__INSTRUCTIONS FOR THE TASK__: Nothing but an exact copy of the records below counts as the answer.

__PROVIDED RECORDS__:
Lemma ends_prefix c v vol t id h d objs fs fs' e x k :
  file_repr c fs objs -> x = take k (h ++ d) ->
  fs_files fs' = <[fc_BaseDir c +:+ "/" +:+ GetFilePath t id vol := x]> (fs_files fs) ->
  write_ends c v vol t id h d objs (Err e) fs'.
Proof.
  intros Hr -> E. exists (Fails e (S k)). eexists. rewrite spec_write. split; [done|].
  by apply (repr_insert c fs).
Qed.

Lemma ends_done c v vol t id h d objs fs fs' :
  file_repr c fs objs ->
  fs_files fs' = <[fc_BaseDir c +:+ "/" +:+ GetFilePath t id vol := h ++ d]> (fs_files fs) ->
  write_ends c v vol t id h d objs (Ok tt) fs'.
Proof.
  intros Hr E. exists Works. eexists. rewrite spec_write. split; [done|].
  by apply (repr_insert c fs).
Qed.

(** [os.Create] empties the file, or fails and leaves the files alone. *)
Lemma Create_files fs p r fs' : os_Create fs p = (r, fs') ->
  match r with
  | Ok _ => fs_files fs' = <[p := []]> (fs_files fs) /\ fs_open fs' = fs_open fs + 1
  | Err _ => fs_files fs' = fs_files fs /\ fs_open fs' = fs_open fs
  end.
Proof.
  unfold os_Create. sys. destruct o as [[e k]|]; [by intros [= <- <-]|].
  case_bool_decide; [by intros [= <- <-]|]. case_bool_decide; intros [= <- <-]; [|done].
  cbn. by rewrite Ff, Fo.
Qed.

(** [file.Write] extends the file by what was written. *)
Lemma Write_files fs p d x m r fs' : file_Write fs p d = (r, fs') -> fs_files fs = <[p := x]> m ->
  fs_open fs' = fs_open fs /\
  match r with
  | Ok _ => fs_files fs' = <[p := x ++ d]> m
  | Err _ => exists k, fs_files fs' = <[p := x ++ take k d]> m
  end.
Proof.
  unfold file_Write. sys. rewrite Ff. intros H E. rewrite E, lookup_insert_eq in H. cbn in H.
  destruct o as [[e k]|]; injection H as <- <-; cbn; (split; [done|]);
    rewrite insert_insert_eq; [by eexists|done].
Qed.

__TASK RESULT__:
Lemma ends_prefix c v vol t id h d objs fs fs' e x k :
  file_repr c fs objs -> x = take k (h ++ d) ->
  fs_files fs' = <[fc_BaseDir c +:+ "/" +:+ GetFilePath t id vol := x]> (fs_files fs) ->
  write_ends c v vol t id h d objs (Err e) fs'.
Proof.
  intros Hr -> E. exists (Fails e (S k)). eexists. rewrite spec_write. split; [done|].
  by apply (repr_insert c fs).
Qed.

Lemma ends_done c v vol t id h d objs fs fs' :
  file_repr c fs objs ->
  fs_files fs' = <[fc_BaseDir c +:+ "/" +:+ GetFilePath t id vol := h ++ d]> (fs_files fs) ->
  write_ends c v vol t id h d objs (Ok tt) fs'.
Proof.
  intros Hr E. exists Works. eexists. rewrite spec_write. split; [done|].
  by apply (repr_insert c fs).
Qed.

(** [os.Create] empties the file, or fails and leaves the files alone. *)
Lemma Create_files fs p r fs' : os_Create fs p = (r, fs') ->
  match r with
  | Ok _ => fs_files fs' = <[p := []]> (fs_files fs) /\ fs_open fs' = fs_open fs + 1
  | Err _ => fs_files fs' = fs_files fs /\ fs_open fs' = fs_open fs
  end.
Proof.
  unfold os_Create. sys. destruct o as [[e k]|]; [by intros [= <- <-]|].
  case_bool_decide; [by intros [= <- <-]|]. case_bool_decide; intros [= <- <-]; [|done].
  cbn. by rewrite Ff, Fo.
Qed.

(** [file.Write] extends the file by what was written. *)
Lemma Write_files fs p d x m r fs' : file_Write fs p d = (r, fs') -> fs_files fs = <[p := x]> m ->
  fs_open fs' = fs_open fs /\
  match r with
  | Ok _ => fs_files fs' = <[p := x ++ d]> m
  | Err _ => exists k, fs_files fs' = <[p := x ++ take k d]> m
  end.
Proof.
  unfold file_Write. sys. rewrite Ff. intros H E. rewrite E, lookup_insert_eq in H. cbn in H.
  destruct o as [[e k]|]; injection H as <- <-; cbn; (split; [done|]);
    rewrite insert_insert_eq; [by eexists|done].
Qed.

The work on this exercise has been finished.